## WHAT THE TASK ASKS
Only one stretch of the listing below is wanted. Give it again exactly, from the line with "match goal with |- context" through the line with "unfold view, sd_set_poll. cbn. by rewrite H1, H2, H3.".

## DATA RECORDS
◆ ◆ ◆ ◆

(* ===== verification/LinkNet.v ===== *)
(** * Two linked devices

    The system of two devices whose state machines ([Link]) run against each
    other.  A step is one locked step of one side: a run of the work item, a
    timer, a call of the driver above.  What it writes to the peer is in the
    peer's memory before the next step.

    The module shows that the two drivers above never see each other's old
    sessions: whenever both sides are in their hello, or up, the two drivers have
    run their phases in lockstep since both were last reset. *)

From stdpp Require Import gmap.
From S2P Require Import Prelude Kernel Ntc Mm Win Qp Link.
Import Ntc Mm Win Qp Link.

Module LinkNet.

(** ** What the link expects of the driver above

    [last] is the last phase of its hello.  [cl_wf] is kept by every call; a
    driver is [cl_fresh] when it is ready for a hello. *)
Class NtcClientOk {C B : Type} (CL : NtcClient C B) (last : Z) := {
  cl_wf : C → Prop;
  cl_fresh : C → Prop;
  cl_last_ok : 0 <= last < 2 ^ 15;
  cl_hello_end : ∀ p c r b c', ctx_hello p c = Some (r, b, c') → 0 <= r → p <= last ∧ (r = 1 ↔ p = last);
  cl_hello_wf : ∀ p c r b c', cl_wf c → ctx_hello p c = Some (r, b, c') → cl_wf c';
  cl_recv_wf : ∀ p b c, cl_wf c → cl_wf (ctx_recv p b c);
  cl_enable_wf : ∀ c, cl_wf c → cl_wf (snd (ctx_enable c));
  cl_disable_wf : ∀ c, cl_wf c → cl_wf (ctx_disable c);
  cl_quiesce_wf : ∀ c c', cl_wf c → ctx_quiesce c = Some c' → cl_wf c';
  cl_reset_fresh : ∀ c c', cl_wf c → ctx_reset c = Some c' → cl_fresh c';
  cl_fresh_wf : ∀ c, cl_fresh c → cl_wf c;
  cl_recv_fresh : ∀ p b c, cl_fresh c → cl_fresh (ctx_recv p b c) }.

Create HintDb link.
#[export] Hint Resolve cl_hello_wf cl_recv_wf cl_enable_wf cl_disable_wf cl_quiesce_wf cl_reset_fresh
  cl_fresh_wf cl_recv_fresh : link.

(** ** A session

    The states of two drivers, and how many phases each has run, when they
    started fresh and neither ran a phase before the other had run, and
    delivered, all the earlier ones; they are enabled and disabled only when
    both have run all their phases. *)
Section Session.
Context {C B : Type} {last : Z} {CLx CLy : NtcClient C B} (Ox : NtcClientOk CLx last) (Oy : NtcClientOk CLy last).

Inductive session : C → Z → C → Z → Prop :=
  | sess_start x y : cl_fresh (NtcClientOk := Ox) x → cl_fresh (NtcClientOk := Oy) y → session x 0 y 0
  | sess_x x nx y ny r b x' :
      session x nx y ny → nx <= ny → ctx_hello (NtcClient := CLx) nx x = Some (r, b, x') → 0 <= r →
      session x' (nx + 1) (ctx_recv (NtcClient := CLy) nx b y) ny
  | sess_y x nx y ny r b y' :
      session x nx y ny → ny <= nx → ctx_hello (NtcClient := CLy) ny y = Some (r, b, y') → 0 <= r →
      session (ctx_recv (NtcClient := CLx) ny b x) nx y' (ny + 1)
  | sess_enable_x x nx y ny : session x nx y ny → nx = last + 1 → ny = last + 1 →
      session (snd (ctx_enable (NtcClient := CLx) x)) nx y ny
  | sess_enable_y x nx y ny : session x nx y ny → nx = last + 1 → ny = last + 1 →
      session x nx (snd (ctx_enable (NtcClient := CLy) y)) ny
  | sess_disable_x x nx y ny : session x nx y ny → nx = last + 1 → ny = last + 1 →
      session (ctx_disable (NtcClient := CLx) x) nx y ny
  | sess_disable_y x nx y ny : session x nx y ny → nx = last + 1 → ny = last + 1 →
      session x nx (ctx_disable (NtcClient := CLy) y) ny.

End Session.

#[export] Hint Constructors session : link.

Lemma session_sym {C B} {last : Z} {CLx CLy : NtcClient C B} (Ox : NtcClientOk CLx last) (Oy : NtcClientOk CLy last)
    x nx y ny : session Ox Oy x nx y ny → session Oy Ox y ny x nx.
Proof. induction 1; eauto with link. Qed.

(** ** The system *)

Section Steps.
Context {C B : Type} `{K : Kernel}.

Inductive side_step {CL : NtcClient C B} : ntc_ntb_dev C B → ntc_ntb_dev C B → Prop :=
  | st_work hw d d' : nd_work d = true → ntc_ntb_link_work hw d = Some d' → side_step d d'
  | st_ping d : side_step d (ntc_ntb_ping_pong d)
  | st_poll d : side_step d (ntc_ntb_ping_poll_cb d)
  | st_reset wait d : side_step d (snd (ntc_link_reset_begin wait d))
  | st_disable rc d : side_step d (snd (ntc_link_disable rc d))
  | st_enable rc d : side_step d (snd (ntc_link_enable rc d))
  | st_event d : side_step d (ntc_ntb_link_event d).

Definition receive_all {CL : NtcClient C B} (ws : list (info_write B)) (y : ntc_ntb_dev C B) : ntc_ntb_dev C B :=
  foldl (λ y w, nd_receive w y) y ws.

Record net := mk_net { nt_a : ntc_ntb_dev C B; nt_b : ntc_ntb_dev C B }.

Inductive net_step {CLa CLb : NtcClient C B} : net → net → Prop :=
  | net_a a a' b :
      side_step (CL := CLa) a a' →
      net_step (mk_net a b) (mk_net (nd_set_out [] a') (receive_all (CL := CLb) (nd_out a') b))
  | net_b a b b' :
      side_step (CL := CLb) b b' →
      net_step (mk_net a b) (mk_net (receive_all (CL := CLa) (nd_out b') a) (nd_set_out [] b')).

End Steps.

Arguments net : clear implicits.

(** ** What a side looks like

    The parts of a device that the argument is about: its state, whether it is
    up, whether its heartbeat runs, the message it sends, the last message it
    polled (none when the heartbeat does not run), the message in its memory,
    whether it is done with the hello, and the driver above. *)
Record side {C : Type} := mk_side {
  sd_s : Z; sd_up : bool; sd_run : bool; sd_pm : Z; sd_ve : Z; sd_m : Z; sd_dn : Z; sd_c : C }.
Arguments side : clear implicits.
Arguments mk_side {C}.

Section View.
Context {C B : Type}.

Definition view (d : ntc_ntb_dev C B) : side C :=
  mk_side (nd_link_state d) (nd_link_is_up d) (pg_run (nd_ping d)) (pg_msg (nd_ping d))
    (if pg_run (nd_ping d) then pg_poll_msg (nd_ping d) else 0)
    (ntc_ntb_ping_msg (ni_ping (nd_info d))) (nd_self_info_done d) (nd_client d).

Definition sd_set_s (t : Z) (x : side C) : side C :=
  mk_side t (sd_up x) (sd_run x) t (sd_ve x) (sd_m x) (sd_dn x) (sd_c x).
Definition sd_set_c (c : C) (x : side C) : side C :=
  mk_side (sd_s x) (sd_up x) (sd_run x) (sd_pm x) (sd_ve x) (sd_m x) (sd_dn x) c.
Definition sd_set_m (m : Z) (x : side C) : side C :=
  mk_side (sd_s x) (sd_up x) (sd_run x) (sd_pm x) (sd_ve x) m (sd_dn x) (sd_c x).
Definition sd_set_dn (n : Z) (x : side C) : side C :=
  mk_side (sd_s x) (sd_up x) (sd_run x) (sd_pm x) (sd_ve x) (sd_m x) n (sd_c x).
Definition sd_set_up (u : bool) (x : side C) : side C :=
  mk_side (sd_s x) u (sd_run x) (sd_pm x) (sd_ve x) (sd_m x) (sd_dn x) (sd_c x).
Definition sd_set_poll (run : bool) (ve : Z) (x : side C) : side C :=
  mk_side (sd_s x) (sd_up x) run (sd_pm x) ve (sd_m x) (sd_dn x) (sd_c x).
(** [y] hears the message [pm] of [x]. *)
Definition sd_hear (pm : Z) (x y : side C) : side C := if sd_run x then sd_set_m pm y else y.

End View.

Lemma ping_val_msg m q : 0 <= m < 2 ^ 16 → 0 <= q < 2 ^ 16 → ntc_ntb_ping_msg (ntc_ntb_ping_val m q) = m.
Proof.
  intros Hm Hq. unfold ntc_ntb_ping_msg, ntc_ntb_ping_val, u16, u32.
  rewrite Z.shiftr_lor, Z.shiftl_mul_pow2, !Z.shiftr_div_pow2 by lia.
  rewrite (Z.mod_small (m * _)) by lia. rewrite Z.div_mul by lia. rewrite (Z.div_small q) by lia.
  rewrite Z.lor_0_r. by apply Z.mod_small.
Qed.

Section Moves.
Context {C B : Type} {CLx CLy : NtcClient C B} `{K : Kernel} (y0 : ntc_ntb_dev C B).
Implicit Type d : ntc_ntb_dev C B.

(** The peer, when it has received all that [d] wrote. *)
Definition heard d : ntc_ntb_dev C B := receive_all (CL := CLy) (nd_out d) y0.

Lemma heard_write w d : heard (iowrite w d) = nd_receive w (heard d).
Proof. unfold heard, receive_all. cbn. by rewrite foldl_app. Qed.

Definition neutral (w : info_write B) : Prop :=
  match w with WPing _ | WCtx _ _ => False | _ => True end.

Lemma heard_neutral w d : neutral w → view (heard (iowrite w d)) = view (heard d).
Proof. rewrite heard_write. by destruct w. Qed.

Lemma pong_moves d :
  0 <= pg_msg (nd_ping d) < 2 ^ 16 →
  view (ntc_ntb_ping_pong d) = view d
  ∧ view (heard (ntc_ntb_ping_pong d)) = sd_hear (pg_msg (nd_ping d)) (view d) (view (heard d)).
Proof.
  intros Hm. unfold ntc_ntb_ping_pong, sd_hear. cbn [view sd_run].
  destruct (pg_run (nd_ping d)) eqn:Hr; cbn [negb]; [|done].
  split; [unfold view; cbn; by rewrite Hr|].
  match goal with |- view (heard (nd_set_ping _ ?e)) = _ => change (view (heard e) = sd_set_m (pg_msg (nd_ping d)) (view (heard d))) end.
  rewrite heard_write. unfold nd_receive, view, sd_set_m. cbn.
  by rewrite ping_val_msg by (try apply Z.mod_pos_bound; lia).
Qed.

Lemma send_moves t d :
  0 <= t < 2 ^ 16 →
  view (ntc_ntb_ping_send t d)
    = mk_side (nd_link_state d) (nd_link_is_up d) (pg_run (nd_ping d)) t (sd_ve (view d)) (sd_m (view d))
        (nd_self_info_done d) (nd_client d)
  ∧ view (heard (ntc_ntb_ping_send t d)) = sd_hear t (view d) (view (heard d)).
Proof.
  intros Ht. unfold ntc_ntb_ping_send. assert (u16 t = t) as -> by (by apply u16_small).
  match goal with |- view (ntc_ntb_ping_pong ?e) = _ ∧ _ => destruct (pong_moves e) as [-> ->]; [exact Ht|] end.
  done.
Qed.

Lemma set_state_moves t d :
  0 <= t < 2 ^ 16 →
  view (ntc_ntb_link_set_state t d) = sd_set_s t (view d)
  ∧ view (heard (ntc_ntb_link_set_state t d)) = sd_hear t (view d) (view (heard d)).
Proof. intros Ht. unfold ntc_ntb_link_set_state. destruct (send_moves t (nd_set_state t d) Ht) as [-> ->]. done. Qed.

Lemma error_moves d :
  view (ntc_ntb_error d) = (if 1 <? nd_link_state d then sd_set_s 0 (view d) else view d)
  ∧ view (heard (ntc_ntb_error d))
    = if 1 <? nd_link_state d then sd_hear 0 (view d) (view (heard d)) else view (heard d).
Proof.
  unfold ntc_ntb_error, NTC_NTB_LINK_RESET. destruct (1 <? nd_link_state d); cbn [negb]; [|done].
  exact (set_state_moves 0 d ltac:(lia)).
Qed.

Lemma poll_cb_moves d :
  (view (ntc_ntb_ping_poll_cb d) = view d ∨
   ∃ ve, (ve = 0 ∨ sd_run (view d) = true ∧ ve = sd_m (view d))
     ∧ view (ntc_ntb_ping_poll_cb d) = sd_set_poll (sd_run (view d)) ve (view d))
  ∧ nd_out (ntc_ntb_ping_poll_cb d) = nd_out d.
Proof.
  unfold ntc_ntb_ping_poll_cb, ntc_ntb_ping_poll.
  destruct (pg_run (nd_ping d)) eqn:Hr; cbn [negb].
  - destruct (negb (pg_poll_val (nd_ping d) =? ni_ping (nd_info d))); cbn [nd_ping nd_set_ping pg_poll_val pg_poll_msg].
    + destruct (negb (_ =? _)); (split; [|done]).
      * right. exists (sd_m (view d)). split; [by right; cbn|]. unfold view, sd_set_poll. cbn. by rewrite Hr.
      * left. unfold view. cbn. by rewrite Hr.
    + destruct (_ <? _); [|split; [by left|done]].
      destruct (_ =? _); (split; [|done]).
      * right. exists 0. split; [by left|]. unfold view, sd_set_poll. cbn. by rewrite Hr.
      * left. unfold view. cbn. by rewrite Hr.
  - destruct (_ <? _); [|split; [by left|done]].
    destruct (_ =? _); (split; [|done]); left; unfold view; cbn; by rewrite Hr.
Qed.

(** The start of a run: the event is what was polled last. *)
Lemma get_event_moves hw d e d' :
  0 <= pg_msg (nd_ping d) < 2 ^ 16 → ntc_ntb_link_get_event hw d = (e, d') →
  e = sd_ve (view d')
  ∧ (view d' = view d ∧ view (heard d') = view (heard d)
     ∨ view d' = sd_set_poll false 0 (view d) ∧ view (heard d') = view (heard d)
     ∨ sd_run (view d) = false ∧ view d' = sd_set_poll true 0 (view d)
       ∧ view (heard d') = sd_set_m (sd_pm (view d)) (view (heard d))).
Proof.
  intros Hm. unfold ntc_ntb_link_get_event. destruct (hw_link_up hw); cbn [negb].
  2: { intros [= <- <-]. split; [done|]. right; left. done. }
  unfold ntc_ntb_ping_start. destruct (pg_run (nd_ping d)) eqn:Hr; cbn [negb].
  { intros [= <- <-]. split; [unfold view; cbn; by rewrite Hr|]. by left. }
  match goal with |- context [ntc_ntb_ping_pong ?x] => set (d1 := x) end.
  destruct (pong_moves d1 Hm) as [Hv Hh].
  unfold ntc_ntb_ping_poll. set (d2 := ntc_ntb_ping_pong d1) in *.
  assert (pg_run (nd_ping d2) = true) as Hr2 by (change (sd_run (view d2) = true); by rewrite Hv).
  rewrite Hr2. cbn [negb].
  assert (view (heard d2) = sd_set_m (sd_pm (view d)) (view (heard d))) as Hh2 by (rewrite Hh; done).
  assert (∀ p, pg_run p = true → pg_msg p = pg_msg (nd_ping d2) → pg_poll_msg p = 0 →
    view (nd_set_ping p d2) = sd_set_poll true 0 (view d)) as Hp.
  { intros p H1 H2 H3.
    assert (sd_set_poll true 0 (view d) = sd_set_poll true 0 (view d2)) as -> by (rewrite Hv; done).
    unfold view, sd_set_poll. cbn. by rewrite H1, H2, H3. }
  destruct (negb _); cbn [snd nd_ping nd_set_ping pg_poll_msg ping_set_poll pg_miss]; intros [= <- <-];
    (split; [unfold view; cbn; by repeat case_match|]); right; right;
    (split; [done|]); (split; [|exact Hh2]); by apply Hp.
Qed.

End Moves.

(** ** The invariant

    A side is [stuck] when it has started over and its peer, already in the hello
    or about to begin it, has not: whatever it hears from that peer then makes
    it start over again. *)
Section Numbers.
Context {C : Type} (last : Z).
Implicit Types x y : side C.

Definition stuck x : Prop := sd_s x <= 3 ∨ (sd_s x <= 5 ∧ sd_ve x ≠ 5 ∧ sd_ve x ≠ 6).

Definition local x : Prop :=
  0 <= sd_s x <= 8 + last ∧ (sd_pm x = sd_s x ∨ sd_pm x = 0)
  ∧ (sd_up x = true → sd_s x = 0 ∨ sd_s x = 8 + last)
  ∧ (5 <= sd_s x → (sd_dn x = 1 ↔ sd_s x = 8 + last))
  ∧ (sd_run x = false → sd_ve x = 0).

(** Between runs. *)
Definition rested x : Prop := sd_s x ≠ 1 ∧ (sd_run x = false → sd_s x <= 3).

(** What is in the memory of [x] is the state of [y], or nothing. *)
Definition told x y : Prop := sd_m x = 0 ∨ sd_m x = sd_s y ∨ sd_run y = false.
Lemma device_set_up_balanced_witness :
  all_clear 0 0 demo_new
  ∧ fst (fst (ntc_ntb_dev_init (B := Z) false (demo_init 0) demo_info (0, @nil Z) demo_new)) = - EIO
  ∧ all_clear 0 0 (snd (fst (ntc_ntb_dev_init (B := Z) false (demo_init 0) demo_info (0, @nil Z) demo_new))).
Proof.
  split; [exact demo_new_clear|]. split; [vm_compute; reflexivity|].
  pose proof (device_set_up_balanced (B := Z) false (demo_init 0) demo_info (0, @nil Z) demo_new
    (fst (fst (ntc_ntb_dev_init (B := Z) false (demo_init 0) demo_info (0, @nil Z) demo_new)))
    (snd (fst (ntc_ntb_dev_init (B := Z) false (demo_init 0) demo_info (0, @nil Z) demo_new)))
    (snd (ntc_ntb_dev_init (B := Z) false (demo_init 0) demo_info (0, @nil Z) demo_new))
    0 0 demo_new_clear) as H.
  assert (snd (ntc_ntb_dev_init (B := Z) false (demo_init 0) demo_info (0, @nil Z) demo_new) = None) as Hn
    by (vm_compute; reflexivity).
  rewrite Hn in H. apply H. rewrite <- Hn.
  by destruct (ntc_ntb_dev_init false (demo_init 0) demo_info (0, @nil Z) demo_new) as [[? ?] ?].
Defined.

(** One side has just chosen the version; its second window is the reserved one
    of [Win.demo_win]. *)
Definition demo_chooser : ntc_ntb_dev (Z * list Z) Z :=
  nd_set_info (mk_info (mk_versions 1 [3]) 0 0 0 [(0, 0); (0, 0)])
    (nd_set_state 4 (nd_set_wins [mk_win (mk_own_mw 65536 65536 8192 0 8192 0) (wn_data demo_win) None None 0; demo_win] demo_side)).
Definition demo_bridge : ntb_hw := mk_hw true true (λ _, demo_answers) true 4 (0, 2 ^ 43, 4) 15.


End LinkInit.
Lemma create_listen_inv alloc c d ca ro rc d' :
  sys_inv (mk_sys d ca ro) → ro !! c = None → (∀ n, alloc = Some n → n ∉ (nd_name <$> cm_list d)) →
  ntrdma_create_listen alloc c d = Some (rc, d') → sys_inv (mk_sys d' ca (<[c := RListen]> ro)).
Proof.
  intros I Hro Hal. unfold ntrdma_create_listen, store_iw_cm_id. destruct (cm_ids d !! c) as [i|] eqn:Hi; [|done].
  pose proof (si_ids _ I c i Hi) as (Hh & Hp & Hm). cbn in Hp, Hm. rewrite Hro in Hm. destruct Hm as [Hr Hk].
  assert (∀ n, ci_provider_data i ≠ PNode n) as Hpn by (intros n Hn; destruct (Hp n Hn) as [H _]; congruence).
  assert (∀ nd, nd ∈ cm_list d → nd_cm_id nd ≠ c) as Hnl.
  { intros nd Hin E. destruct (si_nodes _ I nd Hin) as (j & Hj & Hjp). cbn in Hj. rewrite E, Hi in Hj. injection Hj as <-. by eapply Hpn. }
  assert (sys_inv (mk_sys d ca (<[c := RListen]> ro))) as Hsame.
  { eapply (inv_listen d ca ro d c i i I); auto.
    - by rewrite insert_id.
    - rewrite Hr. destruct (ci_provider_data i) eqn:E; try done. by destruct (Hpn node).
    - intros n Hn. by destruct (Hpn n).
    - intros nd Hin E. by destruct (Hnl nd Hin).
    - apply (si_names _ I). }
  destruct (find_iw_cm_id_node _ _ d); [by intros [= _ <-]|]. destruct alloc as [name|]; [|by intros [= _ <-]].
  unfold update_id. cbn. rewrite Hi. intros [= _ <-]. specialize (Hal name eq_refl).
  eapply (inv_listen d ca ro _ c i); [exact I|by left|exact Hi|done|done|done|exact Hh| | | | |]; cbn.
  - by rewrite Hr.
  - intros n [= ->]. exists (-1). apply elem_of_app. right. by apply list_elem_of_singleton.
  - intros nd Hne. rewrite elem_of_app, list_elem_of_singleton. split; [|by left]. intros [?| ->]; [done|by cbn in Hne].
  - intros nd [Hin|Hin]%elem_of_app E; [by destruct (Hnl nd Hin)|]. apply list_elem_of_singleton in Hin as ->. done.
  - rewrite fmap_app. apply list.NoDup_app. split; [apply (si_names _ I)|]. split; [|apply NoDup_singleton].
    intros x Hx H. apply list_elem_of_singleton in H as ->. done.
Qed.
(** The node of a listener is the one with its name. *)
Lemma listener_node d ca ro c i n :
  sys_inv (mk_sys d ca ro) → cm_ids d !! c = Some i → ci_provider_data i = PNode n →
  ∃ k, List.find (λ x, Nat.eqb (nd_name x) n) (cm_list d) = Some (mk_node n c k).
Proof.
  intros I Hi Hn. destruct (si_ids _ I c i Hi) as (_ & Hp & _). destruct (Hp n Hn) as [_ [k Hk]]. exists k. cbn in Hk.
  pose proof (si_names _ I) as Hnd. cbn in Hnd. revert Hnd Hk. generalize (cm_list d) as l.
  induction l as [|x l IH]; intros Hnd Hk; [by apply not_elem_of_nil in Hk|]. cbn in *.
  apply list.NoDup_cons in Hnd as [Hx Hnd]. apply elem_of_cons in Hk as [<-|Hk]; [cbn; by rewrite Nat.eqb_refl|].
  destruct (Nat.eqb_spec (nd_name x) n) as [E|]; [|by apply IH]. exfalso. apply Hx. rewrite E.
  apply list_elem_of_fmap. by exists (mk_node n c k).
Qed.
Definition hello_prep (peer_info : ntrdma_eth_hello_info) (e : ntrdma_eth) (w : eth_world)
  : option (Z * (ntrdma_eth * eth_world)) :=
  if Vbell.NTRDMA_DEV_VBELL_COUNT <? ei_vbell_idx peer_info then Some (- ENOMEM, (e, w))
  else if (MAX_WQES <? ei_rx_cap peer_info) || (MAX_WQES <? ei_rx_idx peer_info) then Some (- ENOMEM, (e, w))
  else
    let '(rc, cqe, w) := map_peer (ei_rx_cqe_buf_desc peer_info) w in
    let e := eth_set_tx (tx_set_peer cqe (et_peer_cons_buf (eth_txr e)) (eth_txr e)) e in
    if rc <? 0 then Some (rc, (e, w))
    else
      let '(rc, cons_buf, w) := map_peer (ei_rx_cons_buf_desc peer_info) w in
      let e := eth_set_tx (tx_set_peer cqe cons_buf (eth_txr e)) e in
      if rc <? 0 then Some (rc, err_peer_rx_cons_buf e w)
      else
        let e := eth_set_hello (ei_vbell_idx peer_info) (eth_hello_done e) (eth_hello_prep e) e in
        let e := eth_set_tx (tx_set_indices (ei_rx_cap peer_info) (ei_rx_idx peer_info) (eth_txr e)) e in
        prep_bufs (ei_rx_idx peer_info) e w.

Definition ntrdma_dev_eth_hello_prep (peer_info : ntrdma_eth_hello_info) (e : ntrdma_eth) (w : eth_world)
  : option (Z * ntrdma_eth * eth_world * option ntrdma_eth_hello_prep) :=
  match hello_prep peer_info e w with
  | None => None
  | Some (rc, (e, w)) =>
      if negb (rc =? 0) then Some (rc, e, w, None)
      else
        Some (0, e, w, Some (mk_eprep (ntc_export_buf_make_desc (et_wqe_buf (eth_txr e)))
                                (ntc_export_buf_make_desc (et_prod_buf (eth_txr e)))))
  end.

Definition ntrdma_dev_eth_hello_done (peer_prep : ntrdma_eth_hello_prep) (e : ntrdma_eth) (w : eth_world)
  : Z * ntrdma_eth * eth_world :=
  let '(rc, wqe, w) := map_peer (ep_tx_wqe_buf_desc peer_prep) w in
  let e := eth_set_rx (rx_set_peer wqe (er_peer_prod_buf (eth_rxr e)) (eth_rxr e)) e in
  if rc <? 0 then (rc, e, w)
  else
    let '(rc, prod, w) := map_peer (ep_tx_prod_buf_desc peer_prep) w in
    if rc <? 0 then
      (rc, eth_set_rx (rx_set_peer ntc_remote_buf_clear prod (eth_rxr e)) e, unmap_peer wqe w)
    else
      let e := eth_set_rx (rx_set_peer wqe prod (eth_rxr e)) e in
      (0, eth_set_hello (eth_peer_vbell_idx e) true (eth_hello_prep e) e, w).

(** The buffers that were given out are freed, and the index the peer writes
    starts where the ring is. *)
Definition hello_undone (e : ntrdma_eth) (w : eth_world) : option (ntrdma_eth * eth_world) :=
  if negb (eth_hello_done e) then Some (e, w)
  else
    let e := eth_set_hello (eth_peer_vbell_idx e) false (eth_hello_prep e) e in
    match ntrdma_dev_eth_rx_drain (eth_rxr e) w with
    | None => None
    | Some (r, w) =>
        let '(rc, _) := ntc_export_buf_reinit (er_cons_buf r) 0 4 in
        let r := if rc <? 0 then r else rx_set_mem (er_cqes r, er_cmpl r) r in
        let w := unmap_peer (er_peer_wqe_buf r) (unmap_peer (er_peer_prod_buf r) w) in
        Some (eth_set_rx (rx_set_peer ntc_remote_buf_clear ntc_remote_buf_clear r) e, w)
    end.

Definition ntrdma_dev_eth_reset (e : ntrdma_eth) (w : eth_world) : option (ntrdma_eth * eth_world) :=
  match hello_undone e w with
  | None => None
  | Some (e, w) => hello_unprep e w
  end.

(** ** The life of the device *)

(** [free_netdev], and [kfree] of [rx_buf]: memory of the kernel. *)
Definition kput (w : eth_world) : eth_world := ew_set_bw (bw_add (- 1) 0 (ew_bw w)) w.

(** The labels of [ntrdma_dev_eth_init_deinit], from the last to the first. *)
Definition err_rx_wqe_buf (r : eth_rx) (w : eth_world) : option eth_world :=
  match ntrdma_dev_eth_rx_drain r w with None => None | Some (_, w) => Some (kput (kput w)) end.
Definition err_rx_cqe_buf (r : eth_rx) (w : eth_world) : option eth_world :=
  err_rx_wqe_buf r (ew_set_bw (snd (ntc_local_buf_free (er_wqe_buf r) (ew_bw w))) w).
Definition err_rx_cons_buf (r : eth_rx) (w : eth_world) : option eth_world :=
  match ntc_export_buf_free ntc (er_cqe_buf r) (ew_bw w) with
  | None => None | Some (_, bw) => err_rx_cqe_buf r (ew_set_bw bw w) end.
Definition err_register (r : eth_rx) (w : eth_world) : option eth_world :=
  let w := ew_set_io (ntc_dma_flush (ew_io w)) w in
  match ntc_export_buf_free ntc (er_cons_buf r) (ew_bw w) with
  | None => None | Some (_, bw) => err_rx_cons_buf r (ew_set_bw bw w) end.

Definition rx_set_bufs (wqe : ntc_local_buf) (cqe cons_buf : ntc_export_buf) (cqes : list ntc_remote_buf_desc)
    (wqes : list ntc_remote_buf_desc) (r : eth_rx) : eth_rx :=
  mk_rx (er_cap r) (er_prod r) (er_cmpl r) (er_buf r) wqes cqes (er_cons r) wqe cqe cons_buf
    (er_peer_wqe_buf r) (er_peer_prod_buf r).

◆ ◆ ◆ ◆

## EXERCISE RESPONSE
  match goal with |- context [ntc_ntb_ping_pong ?x] => set (d1 := x) end.
  destruct (pong_moves d1 Hm) as [Hv Hh].
  unfold ntc_ntb_ping_poll. set (d2 := ntc_ntb_ping_pong d1) in *.
  assert (pg_run (nd_ping d2) = true) as Hr2 by (change (sd_run (view d2) = true); by rewrite Hv).
  rewrite Hr2. cbn [negb].
  assert (view (heard d2) = sd_set_m (sd_pm (view d)) (view (heard d))) as Hh2 by (rewrite Hh; done).
  assert (∀ p, pg_run p = true → pg_msg p = pg_msg (nd_ping d2) → pg_poll_msg p = 0 →
    view (nd_set_ping p d2) = sd_set_poll true 0 (view d)) as Hp.
  { intros p H1 H2 H3.
    assert (sd_set_poll true 0 (view d) = sd_set_poll true 0 (view d2)) as -> by (rewrite Hv; done).
    unfold view, sd_set_poll. cbn. by rewrite H1, H2, H3. }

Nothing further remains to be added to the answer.